Hepimizin rolleri var. İleride neler olacak, burada mı kalacaksınız, yoksa emekli olan kaçıp gidecek misiniz daha huzurlu bir yere?

Gidebildiğim kadar gitmek istiyorum programımda. Kaşıyla gözüyle öne çıkan birini gerektirmiyor program. Önemli olan deneyimdir. Çoğu konuğum benden küçük, biraz abla duygusu var aslında, bu da sana rahatlık veriyor.

DERSİME İYİ ÇALIŞIYORUM

Magazin figürlerini de iyi yönetiyorsunuz.

Evet çünkü dersime iyi çalışıyorum. Siyaset, spor, magazin, her alanda ne olduğunu mutlaka okur, incelerim. Bu programları yaptığım için tanıştığım Mert Fırat’ı çok severim. İlksen Başarır da öyle. Karşılıklı alışveriş yapabileceğiniz insanlardır. Mehmet Erdem öyle, Funda Arar öyle. Gripin, Gece Yolcuları, Model… İlk canlı yayınları benimleydi.

Türk popuyla da yakın ilişkiniz var.

Eşlik ederken söylerim, şarkı sözlerim var evet.

KAYAHAN'IN DOĞUMGÜNÜNÜ BİRLİKTE KUTLAYACAKTIK

Kayahan’ın vefatı hepimizi çok üzdü. Siz neler hissediyorsunuz?
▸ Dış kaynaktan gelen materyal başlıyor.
(* ===== verification/Unwind.v ===== *)
(** * librdb: undoing disk writes (librdb/include/unwind.h, librdb/src/unwind.cpp)

    [UnwindStack]: while an operation changes pages it pushes, for every write
    that succeeded, the write that restores the old value; [unwind] forgets them
    when the operation succeeded and executes them, last first, when it failed. *)
From S2P Require Import Prelude DbStruct File DbFiles PageMgr.

Inductive unwind_op := WRITE_FLAGS | WRITE_NEXT_OFFSET | WRITE_PREV_OFFSET | FREE_PAGE.

(** The [snf::file *] of a block: what its dynamic type is. *)
Inductive ub_target := Key | Value | Other.

(** The [void *] of a block: null, a key page in the pool, or the value page
    that the caller has on its stack, by its content; the latter dies with the
    caller, so that a store to it is not kept. *)
Inductive ub_ptr := NoPage | KeyPageAt (a : Z) | ValuePage (vp : value_page).

Record unwind_block := {
  ub_op : unwind_op;
  ub_file : option ub_target;
  ub_page : ub_ptr;
  ub_pageOff : Z;
  ub_offset : Z;
  ub_flags : Z }.

(** What the blocks act on. *)
Record dbio (OS : Type) := { io_kf : KeyFile; io_vf : ValueFile; io_pm : pagemgr; io_os : OS }.
Arguments io_kf {OS}. Arguments io_vf {OS}. Arguments io_pm {OS}. Arguments io_os {OS}.

Module UnwindStack.
Section unwind.
Context {OS : Type} (sys : syscalls OS).
Implicit Types (d : dbio OS).

Definition with_kf d (kf : KeyFile) (os : OS) : dbio OS := {| io_kf := kf; io_vf := io_vf d; io_pm := io_pm d; io_os := os |}.
Definition with_vf d (vf : ValueFile) (os : OS) : dbio OS := {| io_kf := io_kf d; io_vf := vf; io_pm := io_pm d; io_os := os |}.

(** [static_cast<key_page_t *>(blk.page)], and the store through it. *)
Definition key_page_of d (p : ub_ptr) : outcome (option key_page) :=
  match p with
  | NoPage => Val None
  | KeyPageAt a => let* kp := PageMgr.load (io_pm d) a in Val (Some kp)
  | ValuePage _ => Undef
  end.
Definition put_key_page d (p : ub_ptr) (kp : option key_page) (os : OS) : dbio OS :=
  {| io_kf := io_kf d; io_vf := io_vf d;
     io_pm := match p, kp with KeyPageAt a, Some kp => PageMgr.store (io_pm d) a kp | _, _ => io_pm d end; io_os := os |}.

(** A field update of the key file on the page of a block. *)
Definition on_key_page d (p : ub_ptr) (f : option key_page -> OS -> Z * option key_page * OS) : outcome (Z * dbio OS) :=
  let* kp := key_page_of d p in
  let '(retval, kp, os) := f kp (io_os d) in
  Val (retval, put_key_page d p kp os).

(** The body of the loop of [execute]; [kf] is set when the file is a key file. *)
Definition execute_block (blk : unwind_block) (d : dbio OS) : outcome (Z * dbio OS) :=
  let* t := match ub_file blk with None | Some Other => Abort | Some Key => Val true | Some Value => Val false end in
  match ub_op blk with
  | WRITE_FLAGS =>
      if (t : bool) then on_key_page d (ub_page blk) (fun kp => KeyFile.writeFlags sys (io_kf d) (ub_pageOff blk) kp (ub_flags blk))
      else
        let* vp := match ub_page blk with NoPage => Val None | ValuePage vp => Val (Some vp) | KeyPageAt _ => Undef end in
        let '(retval, _, os) := ValueFile.writeFlags sys (io_vf d) (ub_pageOff blk) vp (ub_flags blk) (io_os d) in
        Val (retval, with_kf d (io_kf d) os)
  | WRITE_NEXT_OFFSET =>
      let* _ := ASSERT t in
      on_key_page d (ub_page blk) (fun kp => KeyFile.writeNextOffset sys (io_kf d) (ub_pageOff blk) kp (ub_offset blk))
  | WRITE_PREV_OFFSET =>
      let* _ := ASSERT t in
      on_key_page d (ub_page blk) (fun kp => KeyFile.writePrevOffset sys (io_kf d) (ub_pageOff blk) kp (ub_offset blk))
  | FREE_PAGE =>
      if t then let* (r, kf, os) := KeyFile.freePage sys (io_kf d) (ub_offset blk) (io_os d) in Val (r, with_kf d kf os)
      else let* (r, vf, os) := ValueFile.freePage sys (io_vf d) (ub_offset blk) (io_os d) in Val (r, with_vf d vf os)
  end.

(** [execute]; the head of the list is the top of the stack. *)
Fixpoint execute (stk : list unwind_block) (d : dbio OS) : outcome (dbio OS) :=
  match stk with
  | [] => Val d
  | blk :: stk =>
      let* (retval, d) := execute_block blk d in
      let* _ := ASSERT (retval =? E_ok) in
      execute stk d
  end.

Definition unwind (stk : list unwind_block) (status : Z) (d : dbio OS) : outcome (dbio OS) :=
  if status =? E_ok then Val d else execute stk d.
End unwind.

Definition writeFlags (stk : list unwind_block) (f : ub_target) (page : ub_ptr) (pageOff flags : Z) : list unwind_block :=
  {| ub_op := WRITE_FLAGS; ub_file := Some f; ub_page := page; ub_pageOff := pageOff; ub_offset := -1; ub_flags := flags |} :: stk.
Definition writeNextOffset (stk : list unwind_block) (f : ub_target) (page : ub_ptr) (pageOff offset : Z) : list unwind_block :=
  {| ub_op := WRITE_NEXT_OFFSET; ub_file := Some f; ub_page := page; ub_pageOff := pageOff; ub_offset := offset; ub_flags := -1 |} :: stk.
Definition writePrevOffset (stk : list unwind_block) (f : ub_target) (page : ub_ptr) (pageOff offset : Z) : list unwind_block :=
  {| ub_op := WRITE_PREV_OFFSET; ub_file := Some f; ub_page := page; ub_pageOff := pageOff; ub_offset := offset; ub_flags := -1 |} :: stk.
Definition freePage (stk : list unwind_block) (f : ub_target) (offset : Z) : list unwind_block :=
  {| ub_op := FREE_PAGE; ub_file := Some f; ub_page := NoPage; ub_pageOff := -1; ub_offset := offset; ub_flags := -1 |} :: stk.
End UnwindStack.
Bir süredir hastalığıyla ilgili de yakın takipteydik. İpek Açar’a teşekkür ediyorum. Özel belgeseli hazırlarken, doğumgününe hazırlık yapıyorduk, o da biliyordu bu hazırlığı. Doğumgününü birlikte kutlayacaktık. Pop müziğin kahramanlarını daha yakından tanıdım, Kayahan kendi yazdığı şarkılarla bir yol açmıştır. Büyük bir mücadele vermiştir. Eurovision akımı başladığında, en fazla o duyguyu yaşatan kişiydi. O kadar çok sözü, o kadar çok şarkısı var ki. Kayahan şarkıları buluşturmuş bir süre insanı.

İsyanlarda gönlüm, zaman gardiyandır diyen bir ustaydı. Böyle bir cümleyi dünya müzik tarihinde kaç kişi kurabilir ki…

Işıklar içinde uyusun.

BİLİRKİŞİ GİBİ YANIT VERMEK İSTEMİYORUM

Edebiyat dünyasıyla da iç içesiniz. Edebiyat yoluyla şöhret kazanmak isteyenler var.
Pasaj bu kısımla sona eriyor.